How can I (efficiently) compute a moving average of a vector?

Question

I've got a vector and I want to calculate the moving average of it (using a window of width 5).

For instance, if the vector in question is [1,2,3,4,5,6,7,8], then

• the first entry of the resulting vector should be the sum of all entries in [1,2,3,4,5] (i.e. 15);
• the second entry of the resulting vector should be the sum of all entries in [2,3,4,5,6] (i.e. 20);
• etc.

In the end, the resulting vector should be [15,20,25,30]. How can I do that?

Answer 1

The conv function is right up your alley:

>> x = 1:8;
>> y = conv(x, ones(1,5), 'valid')

y =
    15    20    25    30

Benchmark

Three answers, three different methods... Here is a quick benchmark (different input sizes, fixed window width of 5) using timeit; feel free to poke holes in it (in the comments) if you think it needs to be refined.

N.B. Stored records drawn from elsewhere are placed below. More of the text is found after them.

(** X13. [Put] never reads the cache: with another cache in place it
    returns the same result, makes the same calls and leaves the provider
    in the same state. *)
Theorem Put_ignores_cache (osec : option secret.Secret) val w
    (m : gmap string string) :
  fst (Put client osec val (with_cache w m)) = fst (Put client osec val w) /\
  trace (snd (Put client osec val (with_cache w m))) =
    trace (snd (Put client osec val w)) /\
  remote (snd (Put client osec val (with_cache w m))) =
    remote (snd (Put client osec val w)).
Proof.
  destruct (validateNewSecret osec val) as [e|] eqn:Hv.
  - by rewrite !(Put_invalid client _ _ _ _ Hv).
  - apply validateNewSecret_ok in Hv as (sec & -> & Hn & Hval).
    rewrite !(Put_run client _ _ _ Hn Hval). cbv zeta. simpl.
    change (lookup_request (set_cache (self w) m) (secret.Name sec))
      with (lookup_request (self w) (secret.Name sec)).
    destruct (Next _) as [r|[]]; try done.
    by destruct (AddSecretVersion client _ (remote w)) as [[v|e] b].
Qed.

(** *** The listing request and the scope it names *)

Lemma string_app_assoc (a b c : string) :
  (a +:+ b) +:+ c = a +:+ b +:+ c.
Proof.
  induction a as [|x a IH]; [reflexivity|].
  rewrite !append_cons. by rewrite IH.
Qed.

conv emerges as the fastest approach; it's about twice as fast as coin's approach (using filter), and about four times as fast as Luis Mendo's approach (using cumsum).

Here is another benchmark (fixed input size of 1e4, different window widths). Here, Luis Mendo's cumsum approach emerges as the clear winner, because its complexity is primarily governed by the length of the input and is insensitive to the width of the window.

Conclusion

To summarize, you should

• use the conv approach if your window is relatively small,
• use the cumsum approach if your window is relatively large.

Code (for benchmarks)

function benchmark

    clear all
    w = 5;                 % moving average window width
    u = ones(1, w); 
    n = logspace(2,6,60);  % vector of input sizes for benchmark
    t1 = zeros(size(n));   % preallocation of time vectors before the loop
    t2 = t1;
    th = t1;

    for k = 1 : numel(n)

        x = rand(1, round(n(k)));  % generate random row vector

        % Luis Mendo's approach (cumsum)
        f = @() luisMendo(w, x);
        tf(k) = timeit(f);

        % coin's approach (filter)
        g = @() coin(w, u, x);
        tg(k) = timeit(g);

        % Jubobs's approach (conv)
        h = @() jubobs(u, x);
        th(k) = timeit(h);
    end

    figure
    hold on
    plot(n, tf, 'bo')
    plot(n, tg, 'ro')
    plot(n, th, 'mo')
    hold off
    xlabel('input size')
    ylabel('time (s)')
    legend('cumsum', 'filter', 'conv')

end

function y = luisMendo(w,x)
    cs = cumsum(x);
    y(1,numel(x)-w+1) = 0; %// hackish way to preallocate result
    y(1) = cs(w);
    y(2:end) = cs(w+1:end) - cs(1:end-w);
end

function y = coin(w,u,x)
    y = filter(u, 1, x);
    y = y(w:end);
end

function jubobs(u,x)
    y = conv(x, u, 'valid');
end

---

function benchmark2

    clear all
    w = round(logspace(1,3,31));    % moving average window width 
    n = 1e4;  % vector of input sizes for benchmark
    t1 = zeros(size(n));   % preallocation of time vectors before the loop
    t2 = t1;
    th = t1;

    for k = 1 : numel(w)
        u = ones(1, w(k));
        x = rand(1, n);  % generate random row vector

        % Luis Mendo's approach (cumsum)
        f = @() luisMendo(w(k), x);
        tf(k) = timeit(f);

        % coin's approach (filter)
        g = @() coin(w(k), u, x);
        tg(k) = timeit(g);

        % Jubobs's approach (conv)
        h = @() jubobs(u, x);
        th(k) = timeit(h);
    end

    figure
    hold on
    plot(w, tf, 'bo')
    plot(w, tg, 'ro')
    plot(w, th, 'mo')
    hold off
    xlabel('window size')
    ylabel('time (s)')
    legend('cumsum', 'filter', 'conv')

end

function y = luisMendo(w,x)
    cs = cumsum(x);
    y(1,numel(x)-w+1) = 0; %// hackish way to preallocate result
    y(1) = cs(w);
    y(2:end) = cs(w+1:end) - cs(1:end-w);
end

function y = coin(w,u,x)
    y = filter(u, 1, x);
    y = y(w:end);
end

function jubobs(u,x)
    y = conv(x, u, 'valid');
end